Work request >> In the entries that follow, the line with "Go [int] is" opens the range and the line with "Definition HZN_API : string" closes it; repeat that range exactly, both lines included.

===== Listed entries

(** * cli/cliutils: the typed HTTP invocation layer of the hzn command

    A shallow embedding of [cli/cliutils/cliutils.go]: the status check
    [isGoodCode], the local-agent operations [HorizonGet], [HorizonDelete],
    [HorizonPutPost], the registry operations [ExchangeGet],
    [ExchangePutPost], [ExchangeDelete] and the credential lookup
    [GetExchangeAuth].

    Go [int] is read as [Z] (status codes are only compared), Go [string]
    and [[]byte] as [string] (a sequence of 8-bit characters).  A call runs
    against a [World] (environment variables, command-line flags, the
    answer of the network) and produces a trace of observable events and
    an [Outcome]: a normal return, a process exit through [Fatal], or a
    run-time panic.  The flags of [Opts] are taken as set at start-up, and
    the closing of response bodies is left out.  The functions of the Go
    standard library the operations call are a parameter, [GoLib]. *)

From Stdlib Require Import ZArith List String Ascii Bool Lia Permutation.
From Stdlib Require Import DecimalString.
Import ListNotations.
Local Open Scope string_scope.
Local Open Scope Z_scope.

(** ** Constants of the package *)

Definition HZN_API : string := "http://localhost".
Definition HZN_API_MAC : string := "http://localhost:8081".
Definition JSON_INDENT : string := "  ".

Definition CLI_INPUT_ERROR : Z := 1.
Definition JSON_PARSING_ERROR : Z := 3.
Definition FILE_IO_ERROR : Z := 4.
Definition HTTP_ERROR : Z := 5.
Definition CLI_GENERAL_ERROR : Z := 7.
Definition NOT_FOUND : Z := 8.
Definition SIGNATURE_INVALID : Z := 9.
Definition INTERNAL_ERROR : Z := 99.

Definition MethodGet : string := "GET".
Definition MethodDelete : string := "DELETE".

(** ** The status acceptance check *)

(** [isGoodCode]: an empty list accepts everything, otherwise the range
    loop returns at the first element equal to the observed code. *)
Definition isGoodCode (actualHttpCode : Z) (goodHttpCodes : list Z) : bool :=
  if (Z.of_nat (List.length goodHttpCodes) =? 0) then true
  else
    (fix range (l : list Z) : bool :=
       match l with
       | [] => false
       | code :: rest => if code =? actualHttpCode then true else range rest
       end) goodHttpCodes.

(** ** Text helpers *)

Definition nl : string := String (ascii_of_nat 10) "".

Definition nonempty (s : string) : bool := negb (String.eqb s "").

(** [strings.HasSuffix]. *)
Definition HasSuffix (s suffix : string) : bool :=
  let n := String.length s in
  let m := String.length suffix in
  if (m <=? n)%nat then String.eqb (substring (n - m) m s) suffix else false.

(** [strconv.Itoa]. *)
Definition Itoa (n : Z) : string := NilZero.string_of_int (Z.to_int n).

(** [base64.StdEncoding.EncodeToString]: three source bytes make a 24-bit
    value cut into four 6-bit indices of the standard alphabet; a remainder
    of one or two bytes is padded with '='. *)
Definition encodeStd : string :=
  "ABCDEFGHIJKLMNOPQRSTUVWXYZabcdefghijklmnopqrstuvwxyz0123456789+/".

Definition byte (a : ascii) : Z := Z.of_N (N_of_ascii a).

Definition encode (i : Z) : ascii :=
  match String.get (Z.to_nat (Z.land i 63)) encodeStd with
  | Some c => c
  | None => "="%char
  end.

Fixpoint EncodeToString (src : string) : string :=
  match src with
  | EmptyString => ""
  | String a EmptyString =>
      let val := Z.shiftl (byte a) 16 in
      String (encode (Z.shiftr val 18)) (String (encode (Z.shiftr val 12)) "==")
  | String a (String b EmptyString) =>
      let val := Z.lor (Z.shiftl (byte a) 16) (Z.shiftl (byte b) 8) in
      String (encode (Z.shiftr val 18))
        (String (encode (Z.shiftr val 12))
           (String (encode (Z.shiftr val 6)) "="))
  | String a (String b (String c rest)) =>
      let val := Z.lor (Z.lor (Z.shiftl (byte a) 16) (Z.shiftl (byte b) 8)) (byte c) in
      String (encode (Z.shiftr val 18))
        (String (encode (Z.shiftr val 12))
           (String (encode (Z.shiftr val 6))
              (String (encode val) (EncodeToString rest))))
  end.

(** ** Requests, responses, the world and the trace *)

(** A non-nil Go [error], by the text of its [Error()]. *)
Definition error : Type := string.

(** An operand of a format string. *)
Inductive Arg : Type :=
| AStr (s : string)
| AInt (n : Z)
| AErr (e : error).

Record Request : Type := mkRequest {
  Method : string;
  URL : string;
  Header : list (string * string);
  ReqBody : option string }.

(** [req.Header.Add(key, value)] on keys already in canonical form. *)
Definition Header_Add (key value : string) (req : Request) : Request :=
  {| Method := Method req; URL := URL req;
     Header := (Header req ++ [(key, value)])%list; ReqBody := ReqBody req |}.

(** The values stored under a header key, in the order they were added. *)
Definition Header_Values (key : string) (req : Request) : list string :=
  map snd (filter (fun kv => String.eqb (fst kv) key) (Header req)).

(** A response: its status code and its body stream, which delivers
    [RespData] and then ends, or breaks with [RespErr]. *)
Record Response : Type := mkResponse {
  StatusCode : Z;
  RespData : string;
  RespErr : option error }.

(** [ioutil.ReadAll(resp.Body)]. *)
Definition ReadAll (resp : Response) : error + string :=
  match RespErr resp with
  | Some err => inl err
  | None => inr (RespData resp)
  end.

(** [GetRespBodyAsString]: [buf.ReadFrom] keeps what was read and its error
    is dropped. *)
Definition GetRespBodyAsString (resp : Response) : string := RespData resp.

(** What a call can observe of the process and of the network. *)
Record World : Type := mkWorld {
  Getenv : string -> string;            (* os.Getenv *)
  GOOS : string;                        (* runtime.GOOS *)
  OptsVerbose : bool;                   (* *Opts.Verbose *)
  OptsIsDryRun : bool;                  (* *Opts.IsDryRun *)
  RoundTrip : Request -> error + Response }.

Inductive Event : Type :=
| Stderr (text : string)                (* written to os.Stderr *)
| NewRequest (method url : string)      (* http.NewRequest was called *)
| Send (req : Request).                 (* the request was handed to the transport *)

Inductive Outcome (A : Type) : Type :=
| Returned (a : A)
| Exited (exitCode : Z)                 (* os.Exit *)
| Panicked (msg : string).              (* run-time panic *)
Arguments Returned {A} a.
Arguments Exited {A} exitCode.
Arguments Panicked {A} msg.

(** Computations: read the world, log events, stop at an exit or a panic. *)
Definition M (A : Type) : Type := World -> list Event * Outcome A.

Definition ret {A : Type} (a : A) : M A := fun _ => ([], Returned a).

Definition bind {A B : Type} (m : M A) (f : A -> M B) : M B :=
  fun w =>
    match m w with
    | (t, Returned a) => let (t', r) := f a w in ((t ++ t')%list, r)
    | (t, Exited c) => (t, Exited c)
    | (t, Panicked msg) => (t, Panicked msg)
    end.

Notation "x <- m ;; k" := (bind m (fun x => k))
  (at level 61, m at next level, right associativity).
Notation "m ;;; k" := (bind m (fun _ => k))
  (at level 61, right associativity).

Definition os_Getenv (name : string) : M string :=
  fun w => ([], Returned (Getenv w name)).

Definition runtime_GOOS : M string := fun w => ([], Returned (GOOS w)).

Definition IsDryRun : M bool := fun w => ([], Returned (OptsIsDryRun w)).

Definition panic {A : Type} (msg : string) : M A := fun _ => ([], Panicked msg).

(** [l[0]] on a slice. *)
Definition index0 (l : list Z) : M Z :=
  match l with
  | [] => panic "runtime error: index out of range [0] with length 0"
  | x :: _ => ret x
  end.

(** [httpClient.Do(req)], and [http.Get] once its request is built. *)
Definition httpClient_Do (req : Request) : M (error + Response) :=
  fun w => ([Send req], Returned (RoundTrip w req)).

Definition http_Get (url : string) : M (error + Response) :=
  httpClient_Do {| Method := MethodGet; URL := url; Header := []; ReqBody := None |}.

(** Is the event a construction of a request or an access to the network? *)
Definition is_network (e : Event) : bool :=
  match e with
  | Stderr _ => false
  | NewRequest _ _ => true
  | Send _ => true
  end.

(** The requests a run sent, in order. *)
Definition sent (t : list Event) : list Request :=
  flat_map (fun e => match e with Send req => [req] | _ => [] end) t.

(** ** The operations *)

Section Cliutils.

(** Go values handled through [interface{}] and the descriptors of their
    dynamic types are left to the Go run time. *)
Variables GoValue GoType : Type.

(** The dynamic type of the [structure] argument of a GET, as its type
    switches see it; a pointer is taken to point to a variable. *)
Inductive Target : Type :=
| NilTarget                             (* a nil interface *)
| BytesPtr                              (* *[]byte *)
| StringPtr                             (* *string *)
| Other (ty : GoType).                  (* anything else *)

(** What the caller finds behind [structure] after the call. *)
Inductive Stored : Type :=
| Untouched
| StoredBytes (b : string)
| StoredString (s : string)
| StoredValue (v : GoValue).

(** The dynamic type of the [body] argument of a PUT or POST. *)
Inductive Body : Type :=
| BodyBytes (b : string)                (* []byte *)
| BodyString (s : string)               (* string *)
| BodyOther (v : GoValue).              (* anything else *)

(** The functions of the Go standard packages [fmt], [net/http] and
    [encoding/json] the operations call, and the decoding of
    [exchange.PostDeviceResponse], a type declared outside this package,
    into its [Code] and [Msg] fields. *)
Record GoLib : Type := mkGoLib {
  Sprintf : string -> list Arg -> string;
  NewRequest_err : string -> string -> option error;
  json_Unmarshal : string -> Target -> Stored * option error;
  json_Unmarshal_iface : string -> error + GoValue;
  json_Marshal : GoValue -> error + string;
  json_MarshalIndent : GoValue -> string -> string -> error + string;
  Unmarshal_PostDeviceResponse : string -> error + (string * string) }.

Variable L : GoLib.

Definition fmt_Errorf (format : string) (args : list Arg) : error :=
  Sprintf L format args.

Definition with_newline (msg : string) : string :=
  if HasSuffix msg nl then msg else msg ++ nl.

Definition Verbose (msg : string) (args : list Arg) : M unit :=
  fun w =>
    if negb (OptsVerbose w) then ([], Returned tt)
    else ([Stderr (Sprintf L ("[verbose] " ++ with_newline msg) args)], Returned tt).

Definition Fatal {A : Type} (exitCode : Z) (msg : string) (args : list Arg) : M A :=
  fun _ => ([Stderr (Sprintf L ("Error: " ++ with_newline msg) args)], Exited exitCode).

(** [http.NewRequest(method, url, body)]. *)
Definition http_NewRequest (method url : string) (body : option string)
  : M (error + Request) :=
  fun _ =>
    ([NewRequest method url],
     Returned match NewRequest_err L method url with
              | Some err => inl err
              | None => inr {| Method := method; URL := url; Header := []; ReqBody := body |}
              end).

Definition WithDefaultEnvVar (flag envVarName : string) : M string :=
  if nonempty flag then ret flag
  else
    newFlag <- os_Getenv envVarName ;;
    if nonempty newFlag then ret newFlag else ret flag.

Definition GetHorizonUrlBase : M string :=
  envVar <- os_Getenv "HORIZON_URL" ;;
  if nonempty envVar then ret envVar
  else
    goos <- runtime_GOOS ;;
    if String.eqb goos "darwin" then ret HZN_API_MAC else ret HZN_API.

Definition cant_connect_local : string :=
  "Can't connect to the Horizon REST API to run %s. Run 'systemctl status horizon' to check if the Horizon agent is running. Or set HORIZON_URL to connect to another local port that is connected to a remote Horizon agent via a ssh tunnel. Specific error is: %v".

Definition cant_connect_tunnel : string :=
  "Can't connect to the Horizon REST API to run %s. Maybe the ssh tunnel associated with that port is down? Or maybe the remote Horizon agent at the other end of that tunnel is down. Specific error is: %v".

Definition printHorizonRestError {A : Type} (apiMethod : string) (err : error) : M A :=
  envVar <- os_Getenv "HORIZON_URL" ;;
  let msg :=
    if String.eqb envVar ""
    then Sprintf L cant_connect_local [AStr apiMethod; AErr err]
    else Sprintf L cant_connect_tunnel [AStr apiMethod; AErr err] in
  Fatal HTTP_ERROR msg [].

==========

Finished task >>
    Go [int] is read as [Z] (status codes are only compared), Go [string]
    and [[]byte] as [string] (a sequence of 8-bit characters).  A call runs
    against a [World] (environment variables, command-line flags, the
    answer of the network) and produces a trace of observable events and
    an [Outcome]: a normal return, a process exit through [Fatal], or a
    run-time panic.  The flags of [Opts] are taken as set at start-up, and
    the closing of response bodies is left out.  The functions of the Go
    standard library the operations call are a parameter, [GoLib]. *)

From Stdlib Require Import ZArith List String Ascii Bool Lia Permutation.
From Stdlib Require Import DecimalString.
Import ListNotations.
Local Open Scope string_scope.
Local Open Scope Z_scope.

(** ** Constants of the package *)

Definition HZN_API : string := "http://localhost".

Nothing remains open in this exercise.